The US is South Africa’s second largest trading partner.   Our economic relations are strong and go back many decades.   Trade between our countries has historically been complementary in nature.   We buy many good and services from the US, such as petroleum, aircraft and parts, medical instruments, soya beans, motor vehicles, poultry and pharmaceuticals.   South Africa exports to the US include minerals, agricultural products, pharmaceuticals, motor vehicles and medical isotopes.   

South Africa is the biggest investor from the African Continent into the US, with 22 of our companies investing in areas like mining, chemicals, pharmaceuticals and the food chain. More than 600 US companies operate in South Africa.   To advance our negotiation position our Government submitted a mutually beneficial trade and investmentpackage as a basis for negotiations with the US.   

This builds on the previous package submitted on 20 May 2025.   In addition to the proposal put to the United States, Cabinet has also endorsed our own country’s Economic Response Package.   This includes measures that we are putting in place to support South African businesses that are affected by the tariffs.   

Government has decided that in response to the US position on tariffs, South Africa should take this as an opportunity to diversify our export markets for increased resilience and facilitate the entry into alternative markets for affected exporters.   

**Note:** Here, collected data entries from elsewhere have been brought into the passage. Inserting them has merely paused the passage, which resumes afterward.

(** X10.  Once every recorded request is at least one window old, the check is
    answered as for an identifier that was never seen: allowed, with
    [limit - 1] remaining. *)
Theorem sliding_window_expired_is_fresh identifier L W clock rnd w w0 :
  1 <= L -> 1 <= W -> connected w = true ->
  (forall b l, store w !! SlidingWindow._get_key identifier
               <> Some (Entry (VHash b) l)) ->
  (forall m s, zset_at (store w) (SlidingWindow._get_key identifier) !! m
               = Some s -> s <= window_start W clock) ->
  connected w0 = true ->
  store w0 !! SlidingWindow._get_key identifier = None ->
  fst (SlidingWindow.check identifier L W clock rnd Deliver w)
  = fst (SlidingWindow.check identifier L W clock rnd Deliver w0) /\
  exists r,
    fst (SlidingWindow.check identifier L W clock rnd Deliver w) = inr r /\
    SlidingWindow.allowed r = true /\ SlidingWindow.remaining r = L - 1.
Proof.
  intros HL HW Hc Hnh Hold Hc0 Hk0.
  rewrite (sw_check_fresh _ _ _ _ _ _ HL HW Hc0 Hk0).
  rewrite (sw_check_run _ _ _ _ _ _ Hc HW Hnh). simpl.
  assert (He : zkeep (window_start W clock)
                 (zset_at (store w) (SlidingWindow._get_key identifier)) = ∅).
  { apply map_eq. intros m. rewrite lookup_empty.
    destruct (zkeep _ _ !! m) as [s|] eqn:E; [|reflexivity].
    apply zkeep_lookup in E as [E1 E2]. specialize (Hold m s E1). lia. }
  rewrite He, map_size_empty. change (Z.of_nat 0) with 0.
  destruct (Z.ltb_spec 0 L); [|lia].
  rewrite insert_empty, zmin_score_singleton.
  replace (L - 0 - 1) with (L - 1) by lia.
  split; [reflexivity|]. eexists. repeat split.
Qed.

(** X11.  The state a sliding-window check leaves behind: only entries newer
    than the window start, at most one more than were live before, a
    time-to-live of twice the window when entries remain, and no key at
    all when none does. *)
Theorem sliding_window_state_after_check identifier L W clock rnd w :
  1 <= W -> connected w = true ->
  (forall b l, store w !! SlidingWindow._get_key identifier
               <> Some (Entry (VHash b) l)) ->
  let key := SlidingWindow._get_key identifier in
  let w' := snd (SlidingWindow.check identifier L W clock rnd Deliver w) in
  (forall m s, zset_at (store w') key !! m = Some s ->
               window_start W clock < s) /\
  (zset_at (store w') key <> ∅ ->
   store w' !! key = Some (Entry (VZSet (zset_at (store w') key))
                             (Some (2 * W)))) /\
  (zset_at (store w') key = ∅ -> store w' !! key = None) /\
  zcard (store w') key
  <= Z.of_nat (size (zkeep (window_start W clock) (zset_at (store w) key))) + 1.
Proof.
  intros HW Hc Hnh key w'. subst w'.
  rewrite (sw_check_run _ _ _ _ _ _ Hc HW Hnh). simpl. fold key.
  set (z' := zkeep (window_start W clock) (zset_at (store w) key)).
  set (now := SlidingWindow.current_time_ms clock).
  set (z'' := if Z.of_nat (size z') <? L then _ else z').
  assert (Hin : forall m s, z'' !! m = Some s -> window_start W clock < s).
  { intros m s. unfold z''. destruct (_ <? L).
    - destruct (decide (SlidingWindow.member_name now rnd = m)) as [->|Hne].
      + rewrite lookup_insert_eq. intros E. inversion E.
        unfold window_start. fold now. lia.
      + rewrite lookup_insert_ne by assumption. intros E.
        apply zkeep_lookup in E. tauto.
    - intros E. apply zkeep_lookup in E. tauto. }
  assert (Hsz : Z.of_nat (size z'') <= Z.of_nat (size z') + 1).
  { unfold z''. destruct (_ <? L); [|lia].
    rewrite map_size_insert. destruct (z' !! _); unfold id; lia. }
  unfold zcard, zset_at.
  destruct (decide (z'' = ∅)) as [He|Hne].
  - rewrite lookup_delete_eq. rewrite map_size_empty.
    repeat split; try (intros; rewrite ?lookup_empty in *; congruence). lia.
  - rewrite lookup_insert_eq. repeat split.
    + exact Hin.
    + intros _. do 3 f_equal. lia.
    + intros He. congruence.
    + exact Hsz.
Qed.

(** ** Sliding window: status, ranges and bursts *)

Lemma math_max_spec x y : math_max x y = Z.max x y.
Proof. unfold math_max. destruct (Z.ltb_spec x y); lia. Qed.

As part of measures to assist companies to absorb the effects of tariffs and facilitate long-term resilience, the Localisation Support Fund has made a commitment to support affected companies.   We have initiated an Export and Competitiveness Support Programme. This will include working capital, plant and equipment facilities to address short to medium term needs across all industries.   

Working with industry, we are accelerating efforts to diversify export markets and enhance competitiveness to mitigate the economic impact of losing preferential trade access.   A crucial part of this work is to make full use of the opportunities presented by the African Continental Free Trade Area.   

We are also looking at better using the buying power of local consumers, businesses and government to support local producers.   South Africa is responding to the imposition of tariffs by the United States by intensifying its engagement with the US administration on trade and investment.   

We are working to stabilise diplomatic relations and we are introducing a range of measures to make South African companies more resilient and more competitive.